Fig. 3

Regulation of mCherry and CreER^T2 expression in the absence and presence of heat. A: Scheme of the Tg(hsp70l:mCherry-T2A-CreER^T2) construct, which expresses a single open reading frame coding for mCherry (red) and CreERT2 (yellow) separated by a viral T2A peptide sequence (green) under the control of a zebrafish heat shock–inducible hsp70l promoter (blue). After translation, the viral T2A peptide cleavage leads to the production of non-fused mCherry and CreER^T2 proteins.

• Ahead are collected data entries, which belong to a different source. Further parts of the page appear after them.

(** * YouTube-Rewire: the background service worker, embedded in Rocq

    The development follows [src/content.js] from the line
    [// Background service worker (Manifest V3)] on: the persisted store
    ([chrome.storage.local]), the alarm table ([chrome.alarms]), pending
    [setTimeout] callbacks, opened tabs and the messages sent to them are
    fields of one [World] record, and every handler of the source is a
    function from worlds to worlds.

    Conventions of the embedding.
    - A JavaScript number is a rational ([Q]); [Date.now()] is an integer.
      The worker's handlers compute on these numbers exactly.  Where the
      rounding of doubles decides the outcome - [randInt] returning
      [max + 1], in the schedule generator and in [runSession] - the
      operations are those of [Double], each rounded by a function [fl]
      of which [Rounding fl] is assumed.
    - [Math.random()] is the section variable [random], read at the index
      kept in the world; number-to-string conversion of a schedule
      timestamp inside a template literal is the section variable
      [numberToString].
    - The handlers of different events do not overlap: within one,
      [await getStore()] followed by [await setStore(..)] is one
      read-modify-write.  The three listeners of one message do overlap:
      each runs as far as its first [await] before the next is called,
      so for a [sessionResult] message both calls of [appendLog] read the
      store before either writes ([onMessage]).
    - [undefined] and [null] are both [None]; only truthiness is ever
      tested on such fields by the source.
    - The [generateKeywords] message (a network call) is left out. *)

From Stdlib Require Import ZArith QArith Qround List String Ascii Bool Lia Lqa.
From Stdlib Require Import DecimalString.
From Stdlib Require Floats.PrimFloat.
From stdpp Require Import gmap strings.
Import ListNotations.

Local Open Scope string_scope.
Local Open Scope Z_scope.

(** ** JavaScript string primitives used by the worker *)

Module JS.

(** [s.startsWith(p)] *)
Definition startsWith (s p : string) : bool := String.prefix p s.

(** [s.lastIndexOf(c)] for a one-character needle; [-1] when absent. *)
Fixpoint lastIndexOf_from (c : ascii) (s : string) (i acc : Z) : Z :=
  match s with
  | EmptyString => acc
  | String a s' =>
      lastIndexOf_from c s' (i + 1) (if Ascii.eqb a c then i else acc)
  end.

Definition lastIndexOf (s : string) (c : ascii) : Z :=
  lastIndexOf_from c s 0 (-1).

(** [s.slice(b, e)]: a negative index counts from the end of the string. *)
Definition slice (s : string) (b e : Z) : string :=
  let len := Z.of_nat (String.length s) in
  let norm k := if k <? 0 then Z.max (len + k) 0 else Z.min k len in
  substring (Z.to_nat (norm b)) (Z.to_nat (norm e - norm b)) s.

(** [s.slice(b)] *)
Definition sliceFrom (s : string) (b : Z) : string :=
  slice s b (Z.of_nat (String.length s)).

(** Truthiness of a possibly missing string: [undefined], [null] and the
    empty string are falsy. *)
Definition truthyStr (o : option string) : bool :=
  match o with
  | Some s => negb (String.eqb s "")
  | None => false
  end.

Definition truthyBool (o : option bool) : bool :=
  match o with Some b => b | None => false end.

(** An integer inside a template literal. *)
Definition showZ (z : Z) : string := NilZero.string_of_int (Z.to_int z).

(** A possibly missing string inside a template literal. *)
Definition showStr (o : option string) : string :=
  match o with Some s => s | None => "undefined" end.

(** [Math.round(x)]: the nearest integer, ties upwards. *)
Definition round (x : Q) : Z := Qfloor (x + (1 # 2)).

(** [a.slice(0, n)] on an array. *)
Definition take {A} (n : nat) (l : list A) : list A := firstn n l.

(** [a[i]] on an array: [undefined] out of range. *)
Definition index {A} (l : list A) (i : Z) : option A :=
  if i <? 0 then None else nth_error l (Z.to_nat i).

End JS.

(** ** Configuration *)

Record Config := {
  days : Z;
  minSessionsPerDay : Z;
  maxSessionsPerDay : Z;
  minBetweenHours : Q;
  maxBetweenHours : Q;
  maxWatchSeconds : Z;
  defaultKeywords : list string;
  maxLogs : nat
}.

Definition CONFIG : Config := {|
  days := 7;
  minSessionsPerDay := 3;
  maxSessionsPerDay := 5;
  minBetweenHours := 2;
  maxBetweenHours := 6;
  maxWatchSeconds := 15 * 60;
  defaultKeywords := ["popular tech news"; "trending music"; "funny cat videos"];
  maxLogs := 50
|}.

(** ** Data model *)

(** The object a content script reports in a [sessionResult] message.
    [runSession] sets [success], [keyword], [watchSeconds],
    [videosWatched] and [error]; it never sets a run id, and no handler
    reads one: [sentBy] stands for a run id a sender may embed, so that
    results of an earlier run can be told apart in statements. *)
Record SessionResult := {
  success : bool;
  keyword : option string;
  watchSeconds : option Q;
  videosWatched : option Z;
  error : option string;
  sentBy : option string
}.

(** [{}], used by the second listener when [msg.result] is missing. *)
Definition emptyResult : SessionResult := {|
  success := false; keyword := None; watchSeconds := None;
  videosWatched := None; error := None; sentBy := None
|}.

(** The two shapes of object that reach [appendLog]. *)
Inductive LogEntry :=
| Formatted (kind message details : string) (time : Z)
| Raw (result : SessionResult) (ts : Z) (tabId : option Z).

(** [store.currentRun], written by [scheduleAlarmsForRun]. *)
Record CurrentRun := {
  id : string;
  runStartTs : Z;
  schedule : list Q;
  runKeywords : list string;
  createdAt : Z
}.

(** The keys of [chrome.storage.local] the worker reads or writes. *)
Record Store := {
  isRunning : option bool;
  runId : option string;
  daysCompleted : option Z;
  logs : option (list LogEntry);
  keywords : option (list string);
  startTs : option Z;
  immediateMode : option bool;
  currentRun : option CurrentRun
}.

Definition emptyStore : Store := {|
  isRunning := None; runId := None; daysCompleted := None; logs := None;
  keywords := None; startTs := None; immediateMode := None;
  currentRun := None
|}.

(** A notification is kept by the id it is created under; its title and
    message are display text. *)
Definition Notification := string.

(** [params] of a [startSession] message. *)
Record StartSession := {
  paramKeyword : option string;
  paramRunId : option string;
  paramMaxWatchSeconds : Z
}.

(** Closures handed to [setTimeout]. *)
Inductive Callback :=
| CbSendStart (tabId : Z) (params : StartSession)
              (kws : list string) (rid : option string)
| CbTrigger (kws : list string) (rid : option string).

B: In the absence of heat, the Tg(hsp70l:mCherry-T2A-CreER^T2)^#12 allele is transcriptionally silent on CreER^T2 RNA and fluorescent mCherry level, respectively. C: In contrast, the Tg(hsp70l:mCherry-T2A-CreER^T2)^#15 enhancer trap allele is expressed in the forebrain (arrow), midbrain-hindbrain boundary (arrowhead), and rhombomere 4 of the hindbrain anlage (asterisk) at permissive temperatures. D: After heat shock, CreER^T2 RNA and fluorescent mCherry are expressed in a ubiquitous fashion. E: RT-PCR reaction analysis of the Tg(hsp70l:mCherry-T2A-CreER^T2) alleles. When the Tg(hsp70l:mCherry-T2A-CreER^T2) allele is provided maternally, Cre transcripts are detected for both alleles at the 2-cell stage and 24hpf. B–D: Dorsal and lateral views of transgenic embryos at the 12-somite stage and live 24-hpf embryos, respectively.